Skin moisture measured with the corneometer showed significant increases in all values 4 and 12 weeks after intake, consistent with a previous study by Koh et al. [25], which means that oral administration of 7-MEGA^TM contributed to the prevention of skin aging through hydration in both studies.

Transepidermal water loss was measured using the tewameter. Not only was there no significant result at all, but at weeks 4 and 8, the test group showed more transdermal water loss than the control group. Although taking the test food significantly increased the moisture content of the skin itself, oral administration of 7-MEGA^TM did not seem to have prevented the increased loss of moisture. In a previous study using a two-meter TM-300, as in this study, the amount of transdermal water loss in the test group decreased, but it was not significant [25].

Analysis of skin elasticity measured by cutometer in the R2, R5, and R7 values showed that the 7-MEGA^TM group had improved values compared with that of the control group after 12 weeks of intake.

The melanin and erythema index were measured through the same mexameter, but the opposite result was shown. The melanin index in the test group was significantly decreased at 4, 8, and 12 weeks; however, the erythema index of the test group showed no significant differences after 12 weeks. Long-term use of PA prevented melanin pigmentation in the skin but did not seem to increase blood flow in the skin.

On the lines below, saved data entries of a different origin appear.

Lemma apply_attempt ctx s0 : store_ok s0 ->
  attempt_ok (apply_callback cfg waiting envelope cmd hash ctx repos) (fun _ => True)
    (fun s0 s1 c => delivered cfg waiting ctx envelope cmd hash s0 s1 c)
    (delivery_error cfg ctx envelope cmd hash) s0.
Proof using All.
  intros Hs c w _ Htx. unfold apply_callback.
  assert (Hbind : forall w : W, (now_ ← now; mret (M := M W) now_) w = now w).
  { intros w'. unfold mbind, M_bind. by destruct (now w') as [[?|?] ?]. }
  rewrite Hbind. pose proof (aside_tx _ _ _ _ _ now_aside Htx) as Hnow. unfold wp in Hnow.
  destruct (now w) as [[at_|e] w1]; destruct Hnow as [Hat Htx1].
  2:{ split_and!; [by eapply st_tx_dead|by right|done]. }
  assert (Hid : id_ok (im_PayloadHash (received cfg envelope hash at_))).
  { cbn. unfold Command_PayloadHash in Hhash. by apply parseIdentifier_iff in Hhash as [? _]. }
  pose proof (Inbox_Claim_law _ Hid w1 s0 s0 Htx1) as Hclaim. unfold wp in Hclaim.
  destruct (in_Claim _ _ w1) as [[[]|e] w2].
  - destruct Hclaim as [Hnew Htx2].
    pose proof (consume_new_attempt ctx at_ c s0 w2 Hs Hat Hnew Htx2) as Hc.
    destruct (consume_new _ _ _ _ _ _ _ c w2) as [[[[]|e] c'] w3]; [by split|]. destruct Hc. by split_and!.
  - destruct Hclaim as [(Hseen & (name & ->) & Htx2)|[He Hd]].
    + change (is_sentinel (NewConflict name) ErrConflict) with true. cbn [negb].
      pose proof (alreadySeen_wp s0 w2 Hseen Htx2) as Hc. unfold wp in Hc.
      destruct (alreadySeen _ _ _ _ w2) as [[[]|e] w3].
      * destruct Hc as (Htx3 & m & Hm & Hh). split; [done|]. exists s0. split; [done|]. by eapply dl_duplicate.
      * destruct Hc as [[(m & Hm & Hh & Hun & ->)|He] Hd]; split_and!; try done; [left|by right].
        by eapply de_unfinished.
    + destruct (st_infra_error e He) as (_ & _ & ->). split_and!; [done|by right|done].
Qed.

In this clinical trial, no significant difference in the incidence of adverse events was observed between the two groups after product consumption, and there were no clinically significant changes in laboratory tests. Therefore, 7-MEGA^TM was considered safe, even for long-term consumption.

5. Conclusions

We conducted a randomized clinical trial for the oral consumption of 7-MEGA^TM, a food manufactured from refined Alaskan pollock fish oil containing omega-7. In the group that consumed 7-MEGA^TM, anti-aging effects on skin, including improvement in wrinkles and skin moisture, loss of elasticity, and reduced melanin and erythema production were observed.

No adverse drug reactions or serious adverse reactions occurred during the study period related to the product. In laboratory tests, changes before and after consumption of the test food were within the normal range, with minimal detectable changes and no significant changes.

In conclusion, 7-MEGA^TM was shown to improve skin health through the skin wrinkle, skin moisturizing, and skin elasticity function improvement effects and the melanin index improvement effect, and had positive safety results, as confirmed through human application tests. It may be considered a safe raw material and may be useful as a skin nutritional supplement.